*** Begin section ***
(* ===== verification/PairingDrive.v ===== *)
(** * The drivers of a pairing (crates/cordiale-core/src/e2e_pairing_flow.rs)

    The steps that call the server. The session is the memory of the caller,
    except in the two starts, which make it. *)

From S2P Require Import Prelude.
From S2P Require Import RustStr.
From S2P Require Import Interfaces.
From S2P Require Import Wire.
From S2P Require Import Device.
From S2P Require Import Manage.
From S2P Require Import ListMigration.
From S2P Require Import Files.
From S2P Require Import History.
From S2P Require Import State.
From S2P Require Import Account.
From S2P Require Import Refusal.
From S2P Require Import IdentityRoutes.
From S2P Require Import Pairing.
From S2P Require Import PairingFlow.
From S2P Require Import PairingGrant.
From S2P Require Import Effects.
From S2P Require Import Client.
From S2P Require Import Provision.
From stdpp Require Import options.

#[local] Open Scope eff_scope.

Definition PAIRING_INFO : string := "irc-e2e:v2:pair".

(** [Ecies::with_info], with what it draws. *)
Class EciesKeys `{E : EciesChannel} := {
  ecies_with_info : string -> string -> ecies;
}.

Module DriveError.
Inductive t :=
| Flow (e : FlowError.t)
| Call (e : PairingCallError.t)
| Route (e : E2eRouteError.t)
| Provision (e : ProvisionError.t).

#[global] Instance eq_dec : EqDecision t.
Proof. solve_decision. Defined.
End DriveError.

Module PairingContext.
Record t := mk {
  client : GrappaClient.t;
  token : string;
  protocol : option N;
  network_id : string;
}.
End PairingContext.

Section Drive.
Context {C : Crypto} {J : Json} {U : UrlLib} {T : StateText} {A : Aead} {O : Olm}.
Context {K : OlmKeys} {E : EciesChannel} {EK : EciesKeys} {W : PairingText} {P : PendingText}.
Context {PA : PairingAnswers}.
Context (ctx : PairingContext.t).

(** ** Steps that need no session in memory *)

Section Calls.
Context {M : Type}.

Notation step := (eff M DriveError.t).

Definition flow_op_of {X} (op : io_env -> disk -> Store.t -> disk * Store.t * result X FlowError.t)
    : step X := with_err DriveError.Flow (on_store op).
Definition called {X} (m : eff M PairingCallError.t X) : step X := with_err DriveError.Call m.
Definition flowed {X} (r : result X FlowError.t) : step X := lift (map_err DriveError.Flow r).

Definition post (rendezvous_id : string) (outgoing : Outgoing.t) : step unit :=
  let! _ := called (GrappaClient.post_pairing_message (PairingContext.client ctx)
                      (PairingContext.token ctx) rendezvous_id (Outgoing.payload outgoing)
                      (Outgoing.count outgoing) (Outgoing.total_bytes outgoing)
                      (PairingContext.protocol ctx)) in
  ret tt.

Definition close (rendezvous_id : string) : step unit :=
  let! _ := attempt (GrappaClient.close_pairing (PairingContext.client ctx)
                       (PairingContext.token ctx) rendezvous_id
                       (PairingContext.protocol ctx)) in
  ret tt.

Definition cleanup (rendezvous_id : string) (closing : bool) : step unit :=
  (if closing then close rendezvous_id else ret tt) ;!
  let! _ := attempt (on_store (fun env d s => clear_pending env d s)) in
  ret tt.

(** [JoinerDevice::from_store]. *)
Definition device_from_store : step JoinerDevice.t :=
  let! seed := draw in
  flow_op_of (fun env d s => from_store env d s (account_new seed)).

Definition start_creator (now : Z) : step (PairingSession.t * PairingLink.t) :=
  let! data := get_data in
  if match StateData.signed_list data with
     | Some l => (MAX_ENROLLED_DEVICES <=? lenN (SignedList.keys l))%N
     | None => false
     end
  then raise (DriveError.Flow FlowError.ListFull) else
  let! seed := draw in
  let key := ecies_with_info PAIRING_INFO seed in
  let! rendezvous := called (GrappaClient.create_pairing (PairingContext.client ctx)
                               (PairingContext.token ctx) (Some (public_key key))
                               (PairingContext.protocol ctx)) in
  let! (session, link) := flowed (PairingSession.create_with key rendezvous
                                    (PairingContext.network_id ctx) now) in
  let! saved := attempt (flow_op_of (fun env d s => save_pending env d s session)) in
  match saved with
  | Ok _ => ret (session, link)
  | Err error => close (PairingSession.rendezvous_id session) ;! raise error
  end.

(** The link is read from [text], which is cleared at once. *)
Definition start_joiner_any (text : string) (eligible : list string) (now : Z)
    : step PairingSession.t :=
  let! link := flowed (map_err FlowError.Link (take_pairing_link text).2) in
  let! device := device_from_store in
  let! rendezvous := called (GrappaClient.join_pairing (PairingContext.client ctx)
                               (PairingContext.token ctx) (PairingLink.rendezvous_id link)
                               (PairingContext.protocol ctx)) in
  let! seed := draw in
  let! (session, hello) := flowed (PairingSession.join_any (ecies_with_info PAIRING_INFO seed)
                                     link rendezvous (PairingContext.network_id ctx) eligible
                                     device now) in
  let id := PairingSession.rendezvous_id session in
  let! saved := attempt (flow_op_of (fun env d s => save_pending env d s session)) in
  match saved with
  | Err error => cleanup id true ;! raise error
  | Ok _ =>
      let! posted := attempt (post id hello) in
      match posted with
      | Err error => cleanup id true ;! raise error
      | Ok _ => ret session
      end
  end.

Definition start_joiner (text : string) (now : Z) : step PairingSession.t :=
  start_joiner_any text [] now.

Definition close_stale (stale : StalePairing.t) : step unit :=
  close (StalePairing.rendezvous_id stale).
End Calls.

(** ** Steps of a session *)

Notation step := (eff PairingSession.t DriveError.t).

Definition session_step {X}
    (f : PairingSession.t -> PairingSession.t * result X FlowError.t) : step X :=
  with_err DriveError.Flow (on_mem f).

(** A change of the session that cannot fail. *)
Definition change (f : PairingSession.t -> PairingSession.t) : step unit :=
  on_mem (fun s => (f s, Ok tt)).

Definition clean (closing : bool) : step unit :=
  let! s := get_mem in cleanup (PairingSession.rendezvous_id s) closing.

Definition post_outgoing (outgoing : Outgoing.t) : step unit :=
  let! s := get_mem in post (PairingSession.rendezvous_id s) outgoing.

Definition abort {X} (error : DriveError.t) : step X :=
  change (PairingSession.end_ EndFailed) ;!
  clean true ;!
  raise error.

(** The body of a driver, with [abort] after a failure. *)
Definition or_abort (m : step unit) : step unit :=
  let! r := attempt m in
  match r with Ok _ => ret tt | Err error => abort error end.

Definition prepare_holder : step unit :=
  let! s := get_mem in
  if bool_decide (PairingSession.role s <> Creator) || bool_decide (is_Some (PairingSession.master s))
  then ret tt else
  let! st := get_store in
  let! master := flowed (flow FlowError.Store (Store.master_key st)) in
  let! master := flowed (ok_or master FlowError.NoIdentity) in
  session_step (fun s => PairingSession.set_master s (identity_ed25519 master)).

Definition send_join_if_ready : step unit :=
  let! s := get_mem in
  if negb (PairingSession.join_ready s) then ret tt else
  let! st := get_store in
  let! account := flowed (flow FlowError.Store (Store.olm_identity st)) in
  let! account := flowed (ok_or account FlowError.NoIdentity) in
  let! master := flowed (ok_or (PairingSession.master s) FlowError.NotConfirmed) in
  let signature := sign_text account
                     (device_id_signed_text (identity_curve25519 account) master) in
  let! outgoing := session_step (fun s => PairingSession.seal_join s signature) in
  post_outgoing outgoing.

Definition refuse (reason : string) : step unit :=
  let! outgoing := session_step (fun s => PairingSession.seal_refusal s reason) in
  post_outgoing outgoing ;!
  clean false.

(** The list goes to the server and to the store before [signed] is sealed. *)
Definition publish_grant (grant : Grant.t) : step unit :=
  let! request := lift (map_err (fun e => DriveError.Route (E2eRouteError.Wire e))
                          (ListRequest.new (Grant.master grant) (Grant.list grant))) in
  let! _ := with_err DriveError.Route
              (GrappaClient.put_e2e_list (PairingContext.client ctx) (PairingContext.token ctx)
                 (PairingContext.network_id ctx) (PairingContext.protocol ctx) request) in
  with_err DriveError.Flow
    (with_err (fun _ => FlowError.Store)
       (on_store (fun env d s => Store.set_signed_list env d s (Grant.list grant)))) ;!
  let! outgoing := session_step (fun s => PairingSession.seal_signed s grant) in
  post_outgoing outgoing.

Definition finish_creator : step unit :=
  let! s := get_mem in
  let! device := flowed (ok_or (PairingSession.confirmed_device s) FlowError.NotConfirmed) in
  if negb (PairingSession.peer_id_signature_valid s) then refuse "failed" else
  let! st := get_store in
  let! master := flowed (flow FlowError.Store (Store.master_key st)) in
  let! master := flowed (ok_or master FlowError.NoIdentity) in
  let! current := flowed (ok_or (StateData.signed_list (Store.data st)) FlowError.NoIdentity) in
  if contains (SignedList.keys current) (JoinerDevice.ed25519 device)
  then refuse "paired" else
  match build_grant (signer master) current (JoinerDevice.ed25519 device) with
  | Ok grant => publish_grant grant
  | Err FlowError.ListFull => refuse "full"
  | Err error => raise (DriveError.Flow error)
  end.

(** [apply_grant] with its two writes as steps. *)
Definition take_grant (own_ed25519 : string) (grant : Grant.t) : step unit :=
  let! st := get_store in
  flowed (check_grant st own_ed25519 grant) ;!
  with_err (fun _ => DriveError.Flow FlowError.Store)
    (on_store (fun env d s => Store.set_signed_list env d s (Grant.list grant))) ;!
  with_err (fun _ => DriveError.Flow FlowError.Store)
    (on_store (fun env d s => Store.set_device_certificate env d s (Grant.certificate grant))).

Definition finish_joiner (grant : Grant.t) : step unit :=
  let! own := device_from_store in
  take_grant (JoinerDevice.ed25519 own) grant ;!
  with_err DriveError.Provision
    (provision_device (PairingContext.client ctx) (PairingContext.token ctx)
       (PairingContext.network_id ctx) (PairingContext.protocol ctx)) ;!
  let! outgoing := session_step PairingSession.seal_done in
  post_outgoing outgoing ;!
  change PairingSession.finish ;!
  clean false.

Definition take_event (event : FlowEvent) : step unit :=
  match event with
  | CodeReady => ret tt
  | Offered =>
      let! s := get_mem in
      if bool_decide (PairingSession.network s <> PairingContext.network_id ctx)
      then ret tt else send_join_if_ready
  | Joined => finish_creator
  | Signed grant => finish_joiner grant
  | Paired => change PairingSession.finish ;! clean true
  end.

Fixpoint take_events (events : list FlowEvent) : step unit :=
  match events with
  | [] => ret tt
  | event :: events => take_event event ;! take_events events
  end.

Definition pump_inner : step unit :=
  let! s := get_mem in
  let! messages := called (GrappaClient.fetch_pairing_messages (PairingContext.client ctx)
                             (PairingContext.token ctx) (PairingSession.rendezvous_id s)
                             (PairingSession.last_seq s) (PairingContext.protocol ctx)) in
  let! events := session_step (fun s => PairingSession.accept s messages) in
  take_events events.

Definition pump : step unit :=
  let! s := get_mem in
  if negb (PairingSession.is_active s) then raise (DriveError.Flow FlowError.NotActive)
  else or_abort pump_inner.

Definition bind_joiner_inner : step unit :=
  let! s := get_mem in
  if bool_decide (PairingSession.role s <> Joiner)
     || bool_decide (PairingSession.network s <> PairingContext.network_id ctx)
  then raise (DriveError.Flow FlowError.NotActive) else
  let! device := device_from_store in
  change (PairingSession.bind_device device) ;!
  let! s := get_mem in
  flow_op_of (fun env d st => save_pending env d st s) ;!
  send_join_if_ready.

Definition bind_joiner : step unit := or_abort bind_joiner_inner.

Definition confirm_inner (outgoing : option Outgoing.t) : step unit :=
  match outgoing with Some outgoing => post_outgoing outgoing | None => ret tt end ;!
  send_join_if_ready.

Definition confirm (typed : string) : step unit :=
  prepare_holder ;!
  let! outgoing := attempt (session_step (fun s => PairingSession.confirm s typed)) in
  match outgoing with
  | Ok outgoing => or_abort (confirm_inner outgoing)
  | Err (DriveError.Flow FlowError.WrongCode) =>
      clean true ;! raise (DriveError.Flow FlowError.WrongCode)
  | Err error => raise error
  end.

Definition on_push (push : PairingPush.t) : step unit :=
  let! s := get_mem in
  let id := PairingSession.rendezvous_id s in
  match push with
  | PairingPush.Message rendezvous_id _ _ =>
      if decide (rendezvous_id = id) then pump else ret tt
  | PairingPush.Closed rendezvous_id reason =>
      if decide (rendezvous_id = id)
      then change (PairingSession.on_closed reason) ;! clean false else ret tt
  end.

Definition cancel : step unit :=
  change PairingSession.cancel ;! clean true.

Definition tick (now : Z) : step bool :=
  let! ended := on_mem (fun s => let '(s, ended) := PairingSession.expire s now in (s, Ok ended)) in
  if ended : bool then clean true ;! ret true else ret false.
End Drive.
*** End section ***
## TRY IT
Print, please, the lines from the first line of the material through the line that contains "Section Calls.", exactly as written and with nothing added.

## SOLUTION FOR THIS TASK
(* ===== verification/PairingDrive.v ===== *)
(** * The drivers of a pairing (crates/cordiale-core/src/e2e_pairing_flow.rs)

    The steps that call the server. The session is the memory of the caller,
    except in the two starts, which make it. *)

From S2P Require Import Prelude.
From S2P Require Import RustStr.
From S2P Require Import Interfaces.
From S2P Require Import Wire.
From S2P Require Import Device.
From S2P Require Import Manage.
From S2P Require Import ListMigration.
From S2P Require Import Files.
From S2P Require Import History.
From S2P Require Import State.
From S2P Require Import Account.
From S2P Require Import Refusal.
From S2P Require Import IdentityRoutes.
From S2P Require Import Pairing.
From S2P Require Import PairingFlow.
From S2P Require Import PairingGrant.
From S2P Require Import Effects.
From S2P Require Import Client.
From S2P Require Import Provision.
From stdpp Require Import options.

#[local] Open Scope eff_scope.

Definition PAIRING_INFO : string := "irc-e2e:v2:pair".

(** [Ecies::with_info], with what it draws. *)
Class EciesKeys `{E : EciesChannel} := {
  ecies_with_info : string -> string -> ecies;
}.

Module DriveError.
Inductive t :=
| Flow (e : FlowError.t)
| Call (e : PairingCallError.t)
| Route (e : E2eRouteError.t)
| Provision (e : ProvisionError.t).

#[global] Instance eq_dec : EqDecision t.
Proof. solve_decision. Defined.
End DriveError.

Module PairingContext.
Record t := mk {
  client : GrappaClient.t;
  token : string;
  protocol : option N;
  network_id : string;
}.
End PairingContext.

Section Drive.
Context {C : Crypto} {J : Json} {U : UrlLib} {T : StateText} {A : Aead} {O : Olm}.
Context {K : OlmKeys} {E : EciesChannel} {EK : EciesKeys} {W : PairingText} {P : PendingText}.
Context {PA : PairingAnswers}.
Context (ctx : PairingContext.t).

(** ** Steps that need no session in memory *)

Section Calls.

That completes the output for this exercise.